__How to complete this task__. From the data below, return each line in which the string "tstatus" is found.

---------- Records shown

(* ===== verification/Sched.v ===== *)
(** * The threads in order: what the scheduler guarantees

    [micro] describes one uninterrupted change of the threads' state; [Synch]
    shows that the kernel's code ([Threads.exec]) is a sequence of such changes,
    so that an invariant of [micro] holds in every reachable state.  This file
    has the first invariant: every thread is running, ready, or waiting in the
    one queue it asked to wait in, and none is ever lost ([sched_inv]). *)

From S2P Require Import Prelude Machine Lists Mips HostFile AddrSpace Interrupt Threads.
Local Open Scope Z_scope.

Section sched.
Context {X E : Type}.
#[local] Abbreviation instr := (instr X).
#[local] Abbreviation Thread := (Thread X).
#[local] Abbreviation Threads := (Threads X E).
Implicit Types (k : Threads) (th : Thread) (i : instr) (c ins : list instr) (t : Z).

(** ** Shapes of what a thread has left to do *)

(** What kernel code outside this component may ask a thread to do: no rest of
    an interrupted operation, no semaphore that belongs to a lock or a condition. *)
Fixpoint static (i : instr) : bool :=
  match i with
  | IP s | IV s => match s with SUser _ => true | _ => false end
  | IFork body => forallb static body
  | ILoop _ _ | IHolder _ | IDelete _ | IIdle _ | IResume | IBegin => false
  | _ => true
  end.

(** What may stand below the topmost instruction. *)
Definition plain (i : instr) : bool :=
  match i with
  | IP _ | IHolder _ | IDelete _ => true
  | _ => static i
  end.

Inductive phase :=
  | PRun | PLoop (s : semid) | PIdle (s : semid) | PEnd
  | PSusp | PSuspLoop (s : semid) | PFresh.

(** The phase a thread is in, and what is left after it. *)
Definition decode c : phase * list instr :=
  match c with
  | ILoop s _ :: c => (PLoop s, c)
  | IIdle false :: ILoop s _ :: c => (PIdle s, c)
  | IIdle true :: c => (PEnd, c)
  | IResume :: ILoop s _ :: c => (PSuspLoop s, c)
  | IResume :: c => (PSusp, c)
  | IBegin :: c => (PFresh, c)
  | _ => (PRun, c)
  end.

Definition phase_of th : phase := (decode (code th)).1.
Definition rest_of th : list instr := (decode (code th)).2.

Definition waiting k (s : semid) t : Prop := ∃ sem, semaphores k !! s = Some sem ∧ t ∈ queue sem.

(** Where a thread is, by its phase and its status. *)
Definition placed k t th : Prop :=
  match phase_of th, tstatus th with
  | PRun, RUNNING | PLoop _, RUNNING => t = currentThread k
  | PIdle s, BLOCKED => t = currentThread k ∧ waiting k s t
  | PIdle _, READY => t = currentThread k ∧ t ∈ readyList k
  | PEnd, BLOCKED => t = currentThread k
  | PSusp, BLOCKED => toBeDestroyed k = Some t
  | PSusp, RUNNING | PSuspLoop _, RUNNING | PFresh, RUNNING => t = currentThread k
  | PSusp, READY | PSuspLoop _, READY | PFresh, READY => t ≠ currentThread k ∧ t ∈ readyList k
  | PSuspLoop s, BLOCKED => t ≠ currentThread k ∧ waiting k s t
  | _, _ => False
  end.

Definition switched_in (p : phase) : Prop :=
  match p with PSusp | PSuspLoop _ | PFresh => True | _ => False end.

Definition in_loop (s : semid) (p : phase) : Prop := p = PIdle s ∨ p = PSuspLoop s.

(** A thread's own part of the invariant. *)
Definition thread_ok th : Prop :=
  Forall plain (rest_of th) ∧
  (tstatus th = BLOCKED ∧ (phase_of th = PEnd ∨ phase_of th = PSusp) ∨ last (rest_of th) = Some IFinish) ∧
  CheckOverflow th = Ok tt ∧ length (userRegisters th) = 40%nat ∧
  (is_Some (space th) → phase_of th = PSusp ∨ (∃ s, phase_of th = PSuspLoop s) → regs_ok (userRegisters th)).

Record sched_inv k : Prop := {
  inv_threads : ∀ t th, threads k !! t = Some th → thread_ok th ∧ placed k t th;
  inv_current : is_Some (threads k !! currentThread k);
  inv_ready_nodup : NoDup (readyList k);
  inv_ready : ∀ t, t ∈ readyList k → ∃ th, threads k !! t = Some th ∧ tstatus th = READY;
  inv_sems : ∀ s sem, semaphores k !! s = Some sem → (queue sem ≠ [] → 0 <= value sem) ∧ NoDup (queue sem) ∧
    ∀ t, t ∈ queue sem → ∃ th, threads k !! t = Some th ∧ tstatus th = BLOCKED ∧ in_loop s (phase_of th);
  inv_destroyed : ∀ d, toBeDestroyed k = Some d → d ≠ currentThread k ∧
    (∃ th, threads k !! d = Some th ∧ tstatus th = BLOCKED ∧ phase_of th = PSusp) ∧
    ∃ th, threads k !! currentThread k = Some th ∧ switched_in (phase_of th);
  inv_fresh : ∀ t, nextThread k <= t → threads k !! t = None }.

(** ** Uninterrupted changes *)

(** Instructions that only this thread's own code is about. *)
Definition soft (i : instr) : bool := static i && match i with IFinish => false | _ => true end.

(** What a tick leaves on the stack of the thread it preempts. *)
Definition frame (i : instr) : bool := match i with ISetLevel _ | IStatus _ => true | _ => false end.

Definition set_code k th c : Threads := set_thread k (currentThread k) (with_code th c).

(** New semaphores of the kernel's own. *)
Definition grows (m m' : gmap semid Semaphore) : Prop :=
  (∀ s sem, m !! s = Some sem → m' !! s = Some sem) ∧
  ∀ s sem, m' !! s = Some sem → m !! s = Some sem ∨ (∃ n, s = SUser n) ∧ queue sem = [].

Lemma grows_refl m : grows m m.
Proof. split; [done | by left]. Qed.

Inductive micro : Threads → Threads → Prop :=
  | m_code k th i c ins :
      threads k !! currentThread k = Some th → code th = i :: c → soft i → Forall static ins →
      (frame i → ins = []) →
      micro k (set_code k th (ins ++ c))
  | m_push k th ins :
      threads k !! currentThread k = Some th → phase_of th = PRun → Forall frame ins →
      micro k (set_code k th (ins ++ code th))
  | m_acquire k th l c :
      threads k !! currentThread k = Some th → code th = IAcquire l :: c →
      micro k (set_code k th (IP (SLock l) :: IHolder l :: c))
  | m_enter k th s o c :
      threads k !! currentThread k = Some th → code th = IP s :: c →
      micro k (set_code k th (ILoop s o :: c))
  | m_take k th s o c sem :
      threads k !! currentThread k = Some th → code th = ILoop s o :: c →
      semaphores k !! s = Some sem → value sem ≠ 0 →
      micro k (set_code (with_semaphores k (<[s := mkSem (value sem - 1) (queue sem)]> (semaphores k))) th c)
  | m_block k th s o c sem :
      threads k !! currentThread k = Some th → code th = ILoop s o :: c →
      semaphores k !! s = Some sem → value sem = 0 →
      micro k (set_thread (with_semaphores k
          (<[s := mkSem (value sem) (queue sem ++ [currentThread k])]> (semaphores k)))
        (currentThread k) (with_status_of (with_code th (IIdle false :: ILoop s o :: c)) BLOCKED))
  | m_wake k n k' : wake k (SUser n) = Ok k' → micro k k'
  | m_holder k th l c h :
      threads k !! currentThread k = Some th → code th = IHolder l :: c → locks k !! l = Some h →
      micro k (with_locks (set_code k th c) (<[l := Some (currentThread k)]> (locks k)))
  | m_release k th l k' :
      threads k !! currentThread k = Some th → phase_of th = PRun →
      locks k !! l = Some (Some (currentThread k)) →
      wake (with_locks k (<[l := None]> (locks k))) (SLock l) = Ok k' →
      micro k k'
  | m_signal k (cv : Z) w ws k' :
      conditions k !! cv = Some (w :: ws) →
      wake (with_conditions k (<[cv := ws]> (conditions k))) w = Ok k' →
      micro k k'
  | m_wait k th (cv : Z) q l c :
      threads k !! currentThread k = Some th → code th = IWait cv l :: c → conditions k !! cv = Some q →
      let w := SWait (nextWaiter k) in
      micro k (set_code (with_conditions (with_nextWaiter
            (with_semaphores k (<[w := mkSem 0 []]> (semaphores k))) (nextWaiter k + 1))
          (<[cv := q ++ [w]]> (conditions k))) th
        ([IRelease l; IP w; IAcquire l; IDelete w] ++ c))
  | m_delete k th w c :
      threads k !! currentThread k = Some th → code th = IDelete w :: c →
      micro k (with_semaphores (set_code k th c) (delete w (semaphores k)))
  | m_fork k th body :
      threads k !! currentThread k = Some th → phase_of th = PRun → Forall static body →
      micro k (with_ready (with_nextThread
          (set_thread k (nextThread k) (with_status_of (Thread_new body) READY)) (nextThread k + 1))
        (readyList k ++ [nextThread k]))
  | m_yield k th n r nth regs :
      threads k !! currentThread k = Some th → phase_of th = PRun → readyList k = n :: r →
      threads k !! n = Some nth → length regs = 40%nat → (is_Some (space th) → regs_ok regs) →
      micro k (set_thread (with_current (set_thread (with_ready k (r ++ [currentThread k])) (currentThread k)
          (with_userRegisters (with_status_of (with_code th (IResume :: code th)) READY) regs)) n)
        n (with_status_of nth RUNNING))
  | m_switch k th n r nth nth' c fin regs th' k' :
      threads k !! currentThread k = Some th → code th = IIdle fin :: c → readyList k = n :: r →
      threads k !! n = Some nth → length regs = 40%nat → (is_Some (space th) → regs_ok regs) →
      th' = with_userRegisters (with_code th (IResume :: c)) regs →
      k' = set_thread (with_ready k r) (currentThread k) th' →
      threads k' !! n = Some nth' →
      micro k (with_destroyed (set_thread (with_current k' n) n (with_status_of nth' RUNNING))
        (if fin then Some (currentThread k) else toBeDestroyed k))
  | m_resume k th i c m d :
      threads k !! currentThread k = Some th → code th = i :: c → i = IResume ∨ i = IBegin →
      (toBeDestroyed k = None ∧ m = threads k ∨ toBeDestroyed k = Some d ∧ m = delete d (threads k)) →
      micro k (with_destroyed (with_threads k (<[currentThread k := with_code th c]> m)) None)
  | m_finish k th c :
      threads k !! currentThread k = Some th → code th = IFinish :: c →
      micro k (set_thread k (currentThread k) (with_status_of (with_code th (IIdle true :: c)) BLOCKED))
  | m_env k e : micro k (with_env k e)
  | m_new k m : grows (semaphores k) m → micro k (with_semaphores k m)
  | m_space k th a : threads k !! currentThread k = Some th → phase_of th = PRun →
      micro k (set_thread k (currentThread k) (with_space th a)).
Lemma sched_micro k k' : sched_inv k → cond_inv k → micro k k' → sched_inv k'.
Proof.
  intros Hk Hc Hm. destruct Hm as [k th i c ins Ht Hco Hi Hins Hfr|k th ins Ht Hp Hins|k th l c Ht Hco|k th s o c Ht Hco
    |k th s o c sem Ht Hco Hs Hv|k th s o c sem Ht Hco Hs Hv|k n k' Hw|k th l c h Ht Hco Hl|k th l k' Ht Hp Hl Hw
    |k cv w ws k' Hcv Hw|k th cv q l c Ht Hco Hcv w|k th w c Ht Hco|k th body Ht Hp Hb|k th n r nth regs Ht Hp Hr Hn Hlen Hreg
    |k th n r nth nth' c fin regs th' k' Ht Hco Hr Hn Hlen Hreg Hth' Hk' Hn'|k th i c m d Ht Hco Hi Hm
    |k th c Ht Hco|k e|k m Hg|k th a Ht Hp].
  - apply soft_static in Hi as [Hi Hf]. pose proof (plain_phase th i c Hco (static_plain i Hi)) as Hp.
    destruct (popped_code k th i c Hk Ht Hco Hp Hf) as [Hpl Hla].
    apply sched_plain_code; [done | done | by left | apply Forall_app; split; [by apply static_all_plain | done] | by apply last_app_tail].
  - apply frames_static in Hins. destruct (run_code k th Hk Ht Hp) as [Hpl Hla].
    apply sched_plain_code; [done | done | by left | apply Forall_app; split; [by apply static_all_plain | done] | by apply last_app_tail].
  - pose proof (plain_phase th _ c Hco I) as Hp. destruct (popped_code k th _ c Hk Ht Hco Hp ltac:(done)) as [Hpl Hla].
    apply sched_plain_code; [done | done | by left | by repeat constructor | by apply (last_app_tail [_; _])].
  - pose proof (plain_phase th _ c Hco I) as Hp. destruct (popped_code k th _ c Hk Ht Hco Hp ltac:(done)) as [Hpl Hla].
    eapply sched_set_code; [done | done | by left | done | right; by eexists | done | done].
  - destruct (loop_code k th s o c Hk Ht Hco) as (Hp & Hpl & Hla).
    assert (∀ s0 sem0, semaphores k !! s0 = Some sem0 → queue sem0 ≠ [] → 0 <= value sem0) as Hvp by (intros s0 sem0 H0; by apply (inv_sems k Hk s0)).
    apply (sched_plain_code (with_semaphores k _) th c); [| done | right; by eexists | done | done].
    apply sched_sems; [done | |].
    + intros s0 sem0. destruct (decide (s0 = s)) as [->|Hne].
      * rewrite lookup_insert_eq. intros [= <-]. cbn. split; [intros Hq; specialize (Hvp _ _ Hs Hq); lia | right; by exists sem].
      * rewrite lookup_insert_ne by done. intros H0. split; [by eapply Hvp | right; by exists sem0].
    + intros s0 sem0 H0 _. destruct (decide (s0 = s)) as [->|Hne].
      * rewrite lookup_insert_eq. rewrite Hs in H0. injection H0 as <-. by eexists.
      * rewrite lookup_insert_ne by done. by exists sem0.
  - by eapply sched_block.
  - by eapply sched_wake.
  - pose proof (plain_phase th _ c Hco I) as Hp. destruct (popped_code k th _ c Hk Ht Hco Hp ltac:(done)) as [Hpl Hla].
    eapply sched_same; [| apply (sched_plain_code k th c); [done | done | by left | done | done]]. done.
  - eapply sched_wake; [| exact Hw]. by apply (sched_same k).
  - eapply sched_wake; [| exact Hw]. by apply (sched_same k).
  - pose proof (plain_phase th _ c Hco I) as Hp. destruct (popped_code k th _ c Hk Ht Hco Hp ltac:(done)) as [Hpl Hla].
    apply (sched_plain_code (with_conditions _ _)); [| done | by left | by repeat constructor | by apply (last_app_tail [_; _; _; _])].
    apply (sched_same (with_semaphores k (<[w := mkSem 0 []]> (semaphores k)))); [done |].
    assert (∀ sem, semaphores k !! w = Some sem → queue sem = []) as Hq.
    { intros sem Hs. destruct (queue sem) as [|t q0] eqn:Hqu; [done |]. exfalso.
      destruct (waiting_owner k t _ sem Hk Hc Hs) as (th' & Ht' & _ & _ & Hn'); [rewrite Hqu; by left |].
      destruct (inv_alive k Hc _ _ _ Ht' Hn') as [? _]. lia. }
    apply sched_sems; [done | |].
    + intros s0 sem0. destruct (decide (s0 = w)) as [->|Hne].
      * rewrite lookup_insert_eq. intros [= <-]. split; [done | by left].
      * rewrite lookup_insert_ne by done. intros H0. destruct (inv_sems k Hk s0 sem0 H0). split; [done | right; by exists sem0].
    + intros s0 sem0 H0 Hne0. destruct (decide (s0 = w)) as [->|Hne]; [by apply Hq in H0 |].
      rewrite lookup_insert_ne by done. by exists sem0.
  - pose proof (plain_phase th _ c Hco I) as Hp. destruct (popped_code k th _ c Hk Ht Hco Hp ltac:(done)) as [Hpl Hla].
    pose proof (inv_owned k Hc _ _ Ht) as Ho. rewrite Hco in Ho. cbn in Ho. destruct Ho as [_ Hw].
    destruct w as [| |n]; try done. destruct (current_running k th Hk Ht) as [Hst _]; [by left |].
    apply (sched_sems (set_code k th c)).
    + apply sched_plain_code; [done | done | by left | done | done].
    + intros s0 sem0 [Hne H0]%lookup_delete_Some. destruct (inv_sems k Hk s0 sem0 H0). split; [done | right; by exists sem0].
    + intros s0 sem0 H0 Hne0. exists sem0. split; [| done]. apply lookup_delete_Some. split; [| done]. intros <-. apply Hne0.
      eapply (no_one_else_waits k); [done | done | exact Ht | done | rewrite Hco; by left | exact H0].
  - by eapply sched_fork.
  - by eapply sched_yield.
  - subst k'. eapply (sched_switch k); done.
  - by eapply (sched_resume k).
  - by eapply sched_finish.
  - by apply (sched_same k).
  - destruct Hg as [Hg1 Hg2]. apply sched_sems; [done | |].
    + intros s0 sem0 H0. destruct (Hg2 s0 sem0 H0) as [H1|(_ & Hq)]; [| split; [done | by left]].
      destruct (inv_sems k Hk s0 sem0 H1). split; [done | right; by exists sem0].
    + intros s0 sem0 H0 _. exists sem0. split; [by apply Hg1 | done].
  - by apply sched_space.
Qed.
End waiters.
Lemma V_instr w : i = IV w → post (excused s) (steps k) (Semaphore_V CallBack (popped s th c) w).
Proof.
  intros Hi. destruct (semaphores k !! w) as [sem|] eqn:Hw.
  - assert (soft i) as Hso.
    { pose proof (inv_threads k s_inv _ _ Ht) as [(Hpl & _) _]. unfold rest_of in Hpl. rewrite Hc, Hi in Hpl.
      cbn in Hpl. inversion_clear Hpl as [|? ? Hx _]. rewrite Hi. by destruct w. }
    destruct (soft_popped Hso) as [Hr Hm]. apply (excused_tick (popped s th c)); [done | by apply same_user_eq |].
    apply (V_ok _ _ _ sem); [apply Hs | apply Hs | apply Hr | exact Hw | apply popped_run; by apply soft_plain | | steady_still].
    intros k' Hk'. etransitivity; [exact Hm |]. apply rtc_once. subst i. destruct w as [n| |]; [by apply (m_wake _ n) | done | done].
  - unfold Semaphore_V. rewrite SetOff_eq. cbn [rbind]. unfold lift, wake, find. cbn. rewrite Hw. cbn [rbind].
    apply refuse. rewrite Hi. by split.
Qed.

Lemma not_held_post l : post (λ e, locks k !! l = None ∧ e = NullDeref ∨
    locks k !! l ≠ Some (Some (currentThread k)) ∧ e = AssertFailed)
  (λ _, locks k !! l = Some (Some (currentThread k)))
  (held ← IsHeldByCurrentThread k1 l; ASSERT held).
Proof.
  unfold IsHeldByCurrentThread, find. cbn. destruct (locks k !! l) as [h|] eqn:Hh; cbn; [| by left].
  case_bool_decide as Hd; cbn; [by rewrite Hd | right; split; [congruence | done]].
Qed.

Lemma bind_assoc {A B D} (m : result A) (f : A → result B) (g : B → result D) :
  rbind (rbind m f) g = rbind m (λ a, rbind (f a) g).
Proof. by destruct m. Qed.

Lemma held_post l r (Q : Sim → Prop) :
  (∀ e, locks k !! l = None ∧ e = NullDeref ∨ locks k !! l ≠ Some (Some (currentThread k)) ∧ e = AssertFailed →
     refused s th i c e) →
  (locks k !! l = Some (Some (currentThread k)) → post (excused s) Q r) →
  post (excused s) Q (held ← IsHeldByCurrentThread k1 l; (ASSERT held);; r).
Proof.
  intros Hb Hr. rewrite <- (bind_assoc (IsHeldByCurrentThread k1 l) (λ held : bool, ASSERT held) (λ _ : unit, r)).
  eapply post_bind; [eapply post_mono; [apply not_held_post | intros e He; by apply refuse, Hb | intros u Hu; exact Hu] |].
  intros ? Hl. by apply Hr.
Qed.

Lemma same_sched_locks k0 m : sched_inv k0 → sched_inv (with_locks k0 m).
Proof. intros Hk0. by apply (sched_same k0). Qed.

Lemma Release_ok l : i = IRelease l → post (excused s) (steps k) (Lock_Release CallBack (popped s th c) l).
Proof.
  intros Hi. unfold Lock_Release. apply held_post; [by intros e He; rewrite Hi |]. intros Hl. ticking.
  destruct (soft_popped ltac:(by rewrite Hi)) as [Hr Hm]. pose proof Hr as (_ & (Hsi & Hk') & _).
  destruct Hs as (_ & (_ & _ & _ & Hlk) & _). destruct (inv_locks k Hlk l _ Hl) as (sem & Hsem & _).
  apply (V_ok _ _ _ sem); [apply Hs | apply Hs | by apply same_sched_locks | exact Hsem | apply popped_run; by rewrite Hi | |].
  2: { split; [| split; [apply stay_same; auto | others]]. intros l'. cbn. destruct (decide (l' = l)) as [->|Hne]; [rewrite lookup_insert_eq; by right; right |].
       left. by rewrite lookup_insert_ne. }
  intros k' Hk0. etransitivity; [exact Hm |]. apply rtc_once.
  destruct popped_run as (th1 & Ht1 & Hp1); [by rewrite Hi |].
  by apply (m_release k1 th1 l k').
Qed.

Lemma Signal_ok cv l : i = ISignal cv l → post (excused s) (steps k) (Condition_Signal CallBack (popped s th c) cv l).
Proof.
  intros Hi. unfold Condition_Signal. apply held_post; [intros e He; rewrite Hi; by left |]. intros Hl.
  destruct (soft_popped ltac:(by rewrite Hi)) as [Hr Hm]. pose proof Hr as (_ & (Hsi & Hci & Hk') & _).
  eapply post_bind; [apply (find_post (conditions k1)); intros Hn; apply refuse; rewrite Hi; by right |].
  intros [|w ws] Hq; cbn beta iota; [split; [by apply running_ksim | split; [exact Hm | steady]] |]. cbn [seq_RemoveFront rbind].
  ticking. destruct (inv_waiters k1 Hci cv _ w Hq) as (n & sem & -> & _ & Hsem & _); [by left |].
  apply (V_ok _ _ _ sem); [apply Hs | apply Hs | by apply (sched_same k1) | exact Hsem | apply popped_run; by rewrite Hi | | steady_still].
  intros k' Hk0. etransitivity; [exact Hm |]. apply rtc_once. by eapply (m_signal k1).
Qed.

Lemma Wait_ok cv l : i = IWait cv l → post (excused s) (steps k) (Condition_Wait (popped s th c) cv l).
Proof.
  intros Hi. unfold Condition_Wait. apply held_post; [intros e He; rewrite Hi; by left |]. intros Hl. cbn zeta.
  eapply post_bind; [apply (find_post (conditions k)); intros Hn; apply refuse; rewrite Hi; by right |].
  intros q Hq. cbn beta. set (w := SWait (nextWaiter k1)). unfold seq_Append. rewrite bool_decide_eq_true_2.
  2: { intros Hin. destruct Hs as (_ & (_ & Hci & _) & _).
       destruct (inv_waiters k Hci cv q w Hq Hin) as (n & _ & Hw & Hlt & _). injection Hw as <-.
       change (nextWaiter k1) with (nextWaiter k) in Hlt. lia. }
  cbn [rbind]. rewrite (pushs_eq _ (with_code th c)) by (cbn; by rewrite lookup_insert_eq). cbn [post].
  rewrite Hi in Hc. pose proof (m_wait k th cv q l c Ht Hc Hq) as Hm. cbn zeta in Hm.
  match goal with |- steps _ (with_devices _ ?k3) => assert (rtc micro k k3) as Hm3 end.
  { apply rtc_once. refine (eq_ind _ (micro _) Hm _ _).
    unfold set_code, set_thread, popped, with_devices, with_threads, with_semaphores, with_nextWaiter, with_conditions. cbn.
    rewrite !insert_insert_eq. done. }
  split; [| split; [exact Hm3 | steady]]. apply running_ksim. split; [apply Hs |]. split; [by eapply kernel_steps; [apply Hs |] |].
  eexists. split; [cbn; by rewrite lookup_insert_eq |]. done.
Qed.

Lemma Broadcast_ok cv l : i = IBroadcast cv l → post (excused s) (steps k) (Condition_Broadcast (popped s th c) cv l).
Proof.
  intros Hi. unfold Condition_Broadcast.
  eapply post_bind; [apply (find_post (conditions k1)); intros Hn; apply refuse; by rewrite Hi |].
  intros [|w ws] Hq; cbn beta iota.
  - destruct soft_popped as [Hr Hm]; [by rewrite Hi |]. split; [by apply running_ksim | split; [done | steady]].
  - apply soft_pushs; [by rewrite Hi | by repeat constructor | by rewrite Hi].
Qed.

Lemma Fork_ok body : i = IFork body → post (excused s) (steps k) (Thread_Fork CallBack (popped s th c) body).
Proof.
  intros Hi. pose proof (inv_threads k s_inv _ _ Ht) as [(Hpl & _) _]. unfold rest_of in Hpl. rewrite Hc, Hi in Hpl.
  cbn in Hpl. inversion_clear Hpl as [|? ? Hb _]. cbn in Hb. apply forallb_True in Hb.
  assert (soft i) as Hso by (rewrite Hi; unfold soft; cbn; apply andb_True; split; [by apply forallb_True | done]).
  destruct (soft_popped Hso) as [Hr Hm]. pose proof Hr as (_ & (Hsi & _) & th1 & Ht1 & Hp1).
  unfold Thread_Fork. rewrite SetOff_eq. cbn [rbind]. unfold ReadyToRun, getLevel.
  rewrite bool_decide_eq_true_2 by done. cbn [rbind]. set (t := nextThread k1).
  assert (threads k1 !! t = None) as Hfr by (apply (inv_fresh k1 Hsi); unfold t; lia).
  set (k2 := with_nextThread (set_thread k1 t (Thread_new body)) (t + 1)).
  set (k3 := with_ready (with_nextThread (set_thread k1 t (with_status_of (Thread_new body) READY)) (t + 1)) (readyList k1 ++ [t])).
  assert (make_ready k2 t = Ok k3) as Hmr.
  { unfold make_ready. rewrite (find_Some _ _ (Thread_new body)) by (cbn; by rewrite lookup_insert_eq). cbn [rbind].
    unfold seq_Append. change (readyList (set_thread k2 _ _)) with (readyList k1). rewrite bool_decide_eq_true_2.
    2: { intros Hin. destruct (inv_ready k1 Hsi t Hin) as (? & ? & _). congruence. }
    cbn [rbind]. unfold k3, k2, set_thread, with_threads, with_nextThread, with_ready. cbn. by rewrite insert_insert_eq. }
  cbn [devices with_devices with_level with_interrupt]. change (nextThread k1) with t. fold k2. rewrite Hmr.
  cbn [lift rbind]. ticking.
  assert (micro k1 k3) as Hm3 by (by apply (m_fork k1 th1)).
  assert (rtc micro k k3) as Hm' by (etransitivity; [exact Hm | by apply rtc_once]).
  apply SetLevelK_end; [| exact Hm' |].
  2: { split; [by apply calm_lock |]. split; [split; [done |]; split; [by exists [t] | by left] |].
       intros t0 th0 Hne0 H0. right. exists th0. cbn. rewrite !lookup_insert_ne; [done | done |]. intros Heq.
       cbn in Hfr. rewrite Heq, lookup_insert_ne in Hfr by done. by rewrite H0 in Hfr. } split; [apply Hs |]. split; [eapply kernel_steps; [apply Hs | exact Hm'] |].
  exists th1. split; [| done]. change (<[t := with_status_of (Thread_new body) READY]> (threads k1) !! currentThread k1 = Some th1).
  rewrite lookup_insert_ne; [exact Ht1 |]. intros Heq. rewrite Heq in Hfr. by rewrite Ht1 in Hfr.
Qed.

--------------------

__Your solution__.
  match phase_of th, tstatus th with
  (tstatus th = BLOCKED ∧ (phase_of th = PEnd ∨ phase_of th = PSusp) ∨ last (rest_of th) = Some IFinish) ∧
  inv_ready : ∀ t, t ∈ readyList k → ∃ th, threads k !! t = Some th ∧ tstatus th = READY;
    ∀ t, t ∈ queue sem → ∃ th, threads k !! t = Some th ∧ tstatus th = BLOCKED ∧ in_loop s (phase_of th);
    (∃ th, threads k !! d = Some th ∧ tstatus th = BLOCKED ∧ phase_of th = PSusp) ∧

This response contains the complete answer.